## WHAT YOU NEED TO DO
Beneath this instruction is a listing. Transcribe from it only the stretch from the line with "w' = w ∧ DISCONNECT_BUFFER_BYTES" through the line with "pose proof (flaps_write", both end lines included, exactly as written.

## DATA RECORDS
◆ ◆ ◆ ◆

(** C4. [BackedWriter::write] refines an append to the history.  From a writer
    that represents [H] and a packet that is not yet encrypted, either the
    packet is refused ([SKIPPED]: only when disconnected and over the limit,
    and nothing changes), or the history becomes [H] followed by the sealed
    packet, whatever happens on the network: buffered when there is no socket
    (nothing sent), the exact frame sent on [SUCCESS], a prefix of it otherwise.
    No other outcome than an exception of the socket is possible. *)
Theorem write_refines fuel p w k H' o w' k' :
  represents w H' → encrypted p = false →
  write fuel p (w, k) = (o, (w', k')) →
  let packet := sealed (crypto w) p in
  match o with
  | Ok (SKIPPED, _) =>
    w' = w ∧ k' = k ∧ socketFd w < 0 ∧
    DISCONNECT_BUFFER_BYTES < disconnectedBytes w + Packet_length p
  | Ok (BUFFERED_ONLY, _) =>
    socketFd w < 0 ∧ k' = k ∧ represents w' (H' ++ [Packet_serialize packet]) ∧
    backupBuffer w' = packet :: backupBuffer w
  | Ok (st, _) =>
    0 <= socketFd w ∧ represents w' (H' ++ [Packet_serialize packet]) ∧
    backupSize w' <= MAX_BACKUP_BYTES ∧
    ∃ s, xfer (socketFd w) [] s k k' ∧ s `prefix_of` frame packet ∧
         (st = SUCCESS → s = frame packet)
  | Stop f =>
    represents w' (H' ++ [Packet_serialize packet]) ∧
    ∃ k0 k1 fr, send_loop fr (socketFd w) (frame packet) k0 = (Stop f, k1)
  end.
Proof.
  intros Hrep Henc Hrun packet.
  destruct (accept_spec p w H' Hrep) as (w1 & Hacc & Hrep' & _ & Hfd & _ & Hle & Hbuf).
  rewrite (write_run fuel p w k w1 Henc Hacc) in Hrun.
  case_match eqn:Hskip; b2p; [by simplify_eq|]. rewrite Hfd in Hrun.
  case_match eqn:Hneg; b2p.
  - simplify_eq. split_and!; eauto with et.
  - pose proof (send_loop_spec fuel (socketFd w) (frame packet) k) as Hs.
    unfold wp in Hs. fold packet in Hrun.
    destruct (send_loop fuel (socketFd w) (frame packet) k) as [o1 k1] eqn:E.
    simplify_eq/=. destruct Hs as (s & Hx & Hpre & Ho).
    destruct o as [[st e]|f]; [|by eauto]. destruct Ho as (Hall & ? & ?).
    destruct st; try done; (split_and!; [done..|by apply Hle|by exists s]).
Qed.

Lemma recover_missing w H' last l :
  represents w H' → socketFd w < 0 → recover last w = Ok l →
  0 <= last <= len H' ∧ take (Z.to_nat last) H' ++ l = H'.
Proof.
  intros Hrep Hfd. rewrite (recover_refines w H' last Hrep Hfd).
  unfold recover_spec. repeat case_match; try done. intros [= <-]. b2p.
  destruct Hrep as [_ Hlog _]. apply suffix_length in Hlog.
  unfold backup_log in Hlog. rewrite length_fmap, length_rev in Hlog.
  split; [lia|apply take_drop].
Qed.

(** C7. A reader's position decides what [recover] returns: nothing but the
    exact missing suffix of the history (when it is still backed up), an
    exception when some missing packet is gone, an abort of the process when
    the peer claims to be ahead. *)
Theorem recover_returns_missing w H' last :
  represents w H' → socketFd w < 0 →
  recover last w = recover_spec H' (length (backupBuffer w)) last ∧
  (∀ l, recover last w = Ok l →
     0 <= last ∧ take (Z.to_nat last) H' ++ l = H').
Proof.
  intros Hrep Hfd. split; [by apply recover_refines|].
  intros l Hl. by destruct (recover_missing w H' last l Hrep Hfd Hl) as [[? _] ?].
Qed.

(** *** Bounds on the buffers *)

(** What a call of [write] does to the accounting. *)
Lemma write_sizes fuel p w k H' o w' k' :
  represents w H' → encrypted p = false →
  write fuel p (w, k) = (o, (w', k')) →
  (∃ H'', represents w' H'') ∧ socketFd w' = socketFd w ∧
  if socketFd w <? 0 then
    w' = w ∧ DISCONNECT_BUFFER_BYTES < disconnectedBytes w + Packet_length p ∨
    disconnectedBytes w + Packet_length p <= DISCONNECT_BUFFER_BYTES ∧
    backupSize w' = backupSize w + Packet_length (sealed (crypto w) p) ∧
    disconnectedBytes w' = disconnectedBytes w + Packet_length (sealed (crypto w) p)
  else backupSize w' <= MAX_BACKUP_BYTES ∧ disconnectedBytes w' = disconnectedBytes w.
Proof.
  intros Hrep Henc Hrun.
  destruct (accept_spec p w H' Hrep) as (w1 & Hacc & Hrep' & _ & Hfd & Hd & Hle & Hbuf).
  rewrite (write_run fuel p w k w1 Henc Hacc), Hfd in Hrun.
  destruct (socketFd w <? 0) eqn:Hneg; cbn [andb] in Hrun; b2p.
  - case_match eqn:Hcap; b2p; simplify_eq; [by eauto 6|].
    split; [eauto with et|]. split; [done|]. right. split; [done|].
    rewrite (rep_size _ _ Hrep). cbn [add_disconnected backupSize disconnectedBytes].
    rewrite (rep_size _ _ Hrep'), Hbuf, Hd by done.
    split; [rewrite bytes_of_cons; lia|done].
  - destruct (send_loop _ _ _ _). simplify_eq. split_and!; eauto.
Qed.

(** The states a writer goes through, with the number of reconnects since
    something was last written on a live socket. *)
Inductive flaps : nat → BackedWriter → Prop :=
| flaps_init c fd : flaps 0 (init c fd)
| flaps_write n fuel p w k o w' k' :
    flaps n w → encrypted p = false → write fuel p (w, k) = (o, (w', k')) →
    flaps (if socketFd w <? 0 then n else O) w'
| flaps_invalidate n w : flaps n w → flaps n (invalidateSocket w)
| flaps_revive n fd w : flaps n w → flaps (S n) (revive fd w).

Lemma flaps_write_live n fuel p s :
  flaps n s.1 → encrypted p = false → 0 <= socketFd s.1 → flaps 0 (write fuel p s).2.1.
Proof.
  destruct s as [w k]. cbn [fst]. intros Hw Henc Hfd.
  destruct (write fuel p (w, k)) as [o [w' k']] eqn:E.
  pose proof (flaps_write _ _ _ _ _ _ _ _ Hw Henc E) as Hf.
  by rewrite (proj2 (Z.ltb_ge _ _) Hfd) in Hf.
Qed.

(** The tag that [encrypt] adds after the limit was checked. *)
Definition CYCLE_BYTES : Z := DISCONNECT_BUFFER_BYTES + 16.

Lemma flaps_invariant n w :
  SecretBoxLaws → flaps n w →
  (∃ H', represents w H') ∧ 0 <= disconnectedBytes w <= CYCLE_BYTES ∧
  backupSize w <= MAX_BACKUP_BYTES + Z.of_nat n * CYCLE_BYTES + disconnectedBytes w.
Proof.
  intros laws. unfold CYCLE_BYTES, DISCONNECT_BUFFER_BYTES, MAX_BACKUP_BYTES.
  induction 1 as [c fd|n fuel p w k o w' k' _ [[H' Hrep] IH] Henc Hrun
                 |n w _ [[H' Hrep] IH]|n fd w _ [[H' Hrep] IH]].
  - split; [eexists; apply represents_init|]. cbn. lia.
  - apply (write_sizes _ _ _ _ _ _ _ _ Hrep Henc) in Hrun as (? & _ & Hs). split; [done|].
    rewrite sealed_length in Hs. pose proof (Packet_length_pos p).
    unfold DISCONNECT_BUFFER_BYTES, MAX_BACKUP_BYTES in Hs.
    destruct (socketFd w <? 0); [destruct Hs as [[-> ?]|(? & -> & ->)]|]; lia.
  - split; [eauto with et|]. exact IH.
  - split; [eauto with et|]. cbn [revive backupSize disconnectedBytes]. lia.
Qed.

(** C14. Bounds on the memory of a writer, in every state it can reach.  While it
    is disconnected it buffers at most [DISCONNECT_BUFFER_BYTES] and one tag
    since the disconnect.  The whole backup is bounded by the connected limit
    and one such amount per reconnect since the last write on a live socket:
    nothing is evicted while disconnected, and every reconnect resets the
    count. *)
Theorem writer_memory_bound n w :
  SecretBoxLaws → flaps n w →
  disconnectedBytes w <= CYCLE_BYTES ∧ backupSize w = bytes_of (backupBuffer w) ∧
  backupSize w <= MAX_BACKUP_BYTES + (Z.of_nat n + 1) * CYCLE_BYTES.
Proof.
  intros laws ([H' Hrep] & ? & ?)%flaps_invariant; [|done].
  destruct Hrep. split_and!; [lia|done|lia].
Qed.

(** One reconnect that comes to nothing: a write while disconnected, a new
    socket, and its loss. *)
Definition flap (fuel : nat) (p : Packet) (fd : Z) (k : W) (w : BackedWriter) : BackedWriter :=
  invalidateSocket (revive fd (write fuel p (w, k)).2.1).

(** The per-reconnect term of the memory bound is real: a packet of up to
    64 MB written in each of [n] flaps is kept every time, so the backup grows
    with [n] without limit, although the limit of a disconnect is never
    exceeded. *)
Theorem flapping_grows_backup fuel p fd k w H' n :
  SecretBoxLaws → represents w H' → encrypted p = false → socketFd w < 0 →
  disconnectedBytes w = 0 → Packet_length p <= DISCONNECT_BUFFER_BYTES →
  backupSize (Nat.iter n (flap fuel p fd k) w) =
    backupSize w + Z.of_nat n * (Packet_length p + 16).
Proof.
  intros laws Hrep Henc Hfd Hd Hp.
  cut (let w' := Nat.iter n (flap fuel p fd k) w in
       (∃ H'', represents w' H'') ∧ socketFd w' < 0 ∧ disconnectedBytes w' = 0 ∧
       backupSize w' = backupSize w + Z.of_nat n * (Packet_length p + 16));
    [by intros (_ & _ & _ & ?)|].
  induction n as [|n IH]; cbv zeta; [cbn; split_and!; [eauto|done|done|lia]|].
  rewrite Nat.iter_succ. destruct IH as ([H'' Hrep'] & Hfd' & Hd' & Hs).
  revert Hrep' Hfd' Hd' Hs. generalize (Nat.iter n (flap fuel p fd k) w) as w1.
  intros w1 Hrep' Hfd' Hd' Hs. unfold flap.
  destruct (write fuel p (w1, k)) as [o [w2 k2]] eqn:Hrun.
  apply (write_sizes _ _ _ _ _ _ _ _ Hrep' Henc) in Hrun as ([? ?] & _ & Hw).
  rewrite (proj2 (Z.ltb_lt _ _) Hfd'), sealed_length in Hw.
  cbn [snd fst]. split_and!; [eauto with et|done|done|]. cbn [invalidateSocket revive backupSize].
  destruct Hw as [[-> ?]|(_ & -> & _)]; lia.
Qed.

◆ ◆ ◆ ◆

## RESULT OF THE TASK
    w' = w ∧ DISCONNECT_BUFFER_BYTES < disconnectedBytes w + Packet_length p ∨
    disconnectedBytes w + Packet_length p <= DISCONNECT_BUFFER_BYTES ∧
    backupSize w' = backupSize w + Packet_length (sealed (crypto w) p) ∧
    disconnectedBytes w' = disconnectedBytes w + Packet_length (sealed (crypto w) p)
  else backupSize w' <= MAX_BACKUP_BYTES ∧ disconnectedBytes w' = disconnectedBytes w.
Proof.
  intros Hrep Henc Hrun.
  destruct (accept_spec p w H' Hrep) as (w1 & Hacc & Hrep' & _ & Hfd & Hd & Hle & Hbuf).
  rewrite (write_run fuel p w k w1 Henc Hacc), Hfd in Hrun.
  destruct (socketFd w <? 0) eqn:Hneg; cbn [andb] in Hrun; b2p.
  - case_match eqn:Hcap; b2p; simplify_eq; [by eauto 6|].
    split; [eauto with et|]. split; [done|]. right. split; [done|].
    rewrite (rep_size _ _ Hrep). cbn [add_disconnected backupSize disconnectedBytes].
    rewrite (rep_size _ _ Hrep'), Hbuf, Hd by done.
    split; [rewrite bytes_of_cons; lia|done].
  - destruct (send_loop _ _ _ _). simplify_eq. split_and!; eauto.
Qed.

(** The states a writer goes through, with the number of reconnects since
    something was last written on a live socket. *)
Inductive flaps : nat → BackedWriter → Prop :=
| flaps_init c fd : flaps 0 (init c fd)
| flaps_write n fuel p w k o w' k' :
    flaps n w → encrypted p = false → write fuel p (w, k) = (o, (w', k')) →
    flaps (if socketFd w <? 0 then n else O) w'
| flaps_invalidate n w : flaps n w → flaps n (invalidateSocket w)
| flaps_revive n fd w : flaps n w → flaps (S n) (revive fd w).

Lemma flaps_write_live n fuel p s :
  flaps n s.1 → encrypted p = false → 0 <= socketFd s.1 → flaps 0 (write fuel p s).2.1.
Proof.
  destruct s as [w k]. cbn [fst]. intros Hw Henc Hfd.
  destruct (write fuel p (w, k)) as [o [w' k']] eqn:E.
  pose proof (flaps_write _ _ _ _ _ _ _ _ Hw Henc E) as Hf.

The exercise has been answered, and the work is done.